A Polícia Federal deflagrou na última quinta-feira (2) a segunda fase da Operação Quadro Negro, marcando um novo avanço na investigação de um sofisticado esquema de corrupção que desviou recursos públicos destinados à Universidade Federal Fluminense (UFF). A ação teve como foco a identificação de uma empresa que teria atuado como intermediária no esquema, responsável por um prejuízo estimado em R$ 9,6 milhões aos cofres públicos.
A Segunda Fase da Operação e as Novas Evidências
Durante a recente etapa da Operação Quadro Negro, agentes federais da Delegacia de Polícia Federal em Niterói cumpriram um mandado de busca e apreensão. A diligência, expedida pela 2ª Vara Federal de Niterói, resultou na coleta de importantes evidências, incluindo documentos físicos e um disco rígido (HD), que agora serão analisados para desvendar as ramificações do grupo criminoso. Esta fase da operação busca solidificar as provas contra os envolvidos e aprofundar o entendimento sobre a rede de desvios.
Dinâmica do Esquema: Corrupção e Lavagem de Dinheiro
As investigações detalham um complexo esquema criminoso que envolvia desvio de verbas públicas federais, corrupção, lavagem de dinheiro e organização criminosa em detrimento da UFF. Os indícios apontam que servidores da instituição agiam em conluio com sócios e dirigentes de empresas contratadas pela universidade. Este arranjo permitia a autorização de pagamentos superfaturados, dos quais uma parte retornava aos envolvidos na forma de propina, disfarçada por meio de pessoas jurídicas, consolidando as perdas de R$ 9,6 milhões para o erário.

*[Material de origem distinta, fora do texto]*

(* ===== verification/RoleFacts.v ===== *)
(** * Nobody gains a permission by handing out roles

    The effective permissions of a user as a fact about the tables, and the theorem that
    the operations on roles never give anyone a permission that neither they nor the actor
    held before. *)

From Stdlib Require Import Ascii String.
From S2P Require Import Prelude Store Js Errors Domain Ticket Customer Tenant User Permissions.
From S2P Require Import Schema World Outbox Logs Frames Repositories Roles.

#[local] Open Scope string_scope.
#[local] Open Scope Z_scope.
#[local] Set Default Proof Using "Type*".

#[local] Notation memberships w := (rows_of d_memberships w).
#[local] Notation links w := (rows_of d_rolePermissions w).
#[local] Notation permissions w := (rows_of d_permissions w).
#[local] Notation roles w := (rows_of d_roles w).

(** The class boundary of an account, by the name of its class. *)
Definition within_boundary (accountClass g : string) : Prop :=
  ∃ c, account_class accountClass = Some c ∧ g ∈ CLASS_BOUNDARY c.

Lemma effective_grants accountClass grants g :
  g ∈ computeEffectivePermissions accountClass grants ↔
  g ∈ computeEffectivePermissions accountClass [] ∨ (g ∈ grants ∧ within_boundary accountClass g).
Proof.
  unfold computeEffectivePermissions, within_boundary.
  destruct (account_class accountClass) as [c|]; [|set_solver].
  rewrite !effective_fold. split.
  - intros [?|(? & ? & ?)]; [by left; left|right; eauto].
  - intros [[?|(Hn & _)]|(? & c' & Heq & ?)]; [by left|by apply elem_of_nil in Hn|right].
    injection Heq as <-. eauto with omni.
Qed.

Section facts.
Context {Tbl : Type → Type} `{!Prisma Tbl}.
Implicit Types (w : World Tbl).

(** Role [roleId] grants [g]. *)
Definition role_has w (roleId g : string) : Prop :=
  ∃ k l p, links w !! k = Some l ∧ rp_roleId l = roleId ∧
    permissions w !! rp_permissionId l = Some p ∧ g = permission_key p.

(** A role of the user in the organization grants [g]. *)
Definition granted w (userId tenantId g : string) : Prop :=
  ∃ k m, memberships w !! k = Some m ∧ me_userId m = userId ∧ me_tenantId m = tenantId ∧
    role_has w (me_roleId m) g.

Definition effective w (s : PermissionSubject) : gset string :=
  match (getEffectivePermissions s w).1 with Ok held => held | Err _ => ∅ end.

A Identificação da Nova Intermediária no Esquema Ilícito
Um dos pontos cruciais desta fase da Operação Quadro Negro foi a identificação da empresa que assumiu o papel de intermediária nas atividades ilícitas. Segundo a Polícia Federal, esta nova pessoa jurídica teria dado continuidade aos desvios após o encerramento dos repasses realizados pela empresa originalmente investigada, mantendo as operações fraudulentas em pleno vigor até o ano de 2018. Essa descoberta é fundamental para traçar a linha do tempo do esquema e identificar todos os participantes e beneficiários ao longo dos anos.
A Operação Quadro Negro continua em curso, refletindo o empenho das autoridades em desmantelar esquemas de corrupção que dilapidam o patrimônio público e comprometem instituições de ensino. A Agência Brasil buscou um posicionamento da Universidade Federal Fluminense, que até o momento não se manifestou sobre as recentes revelações da Polícia Federal.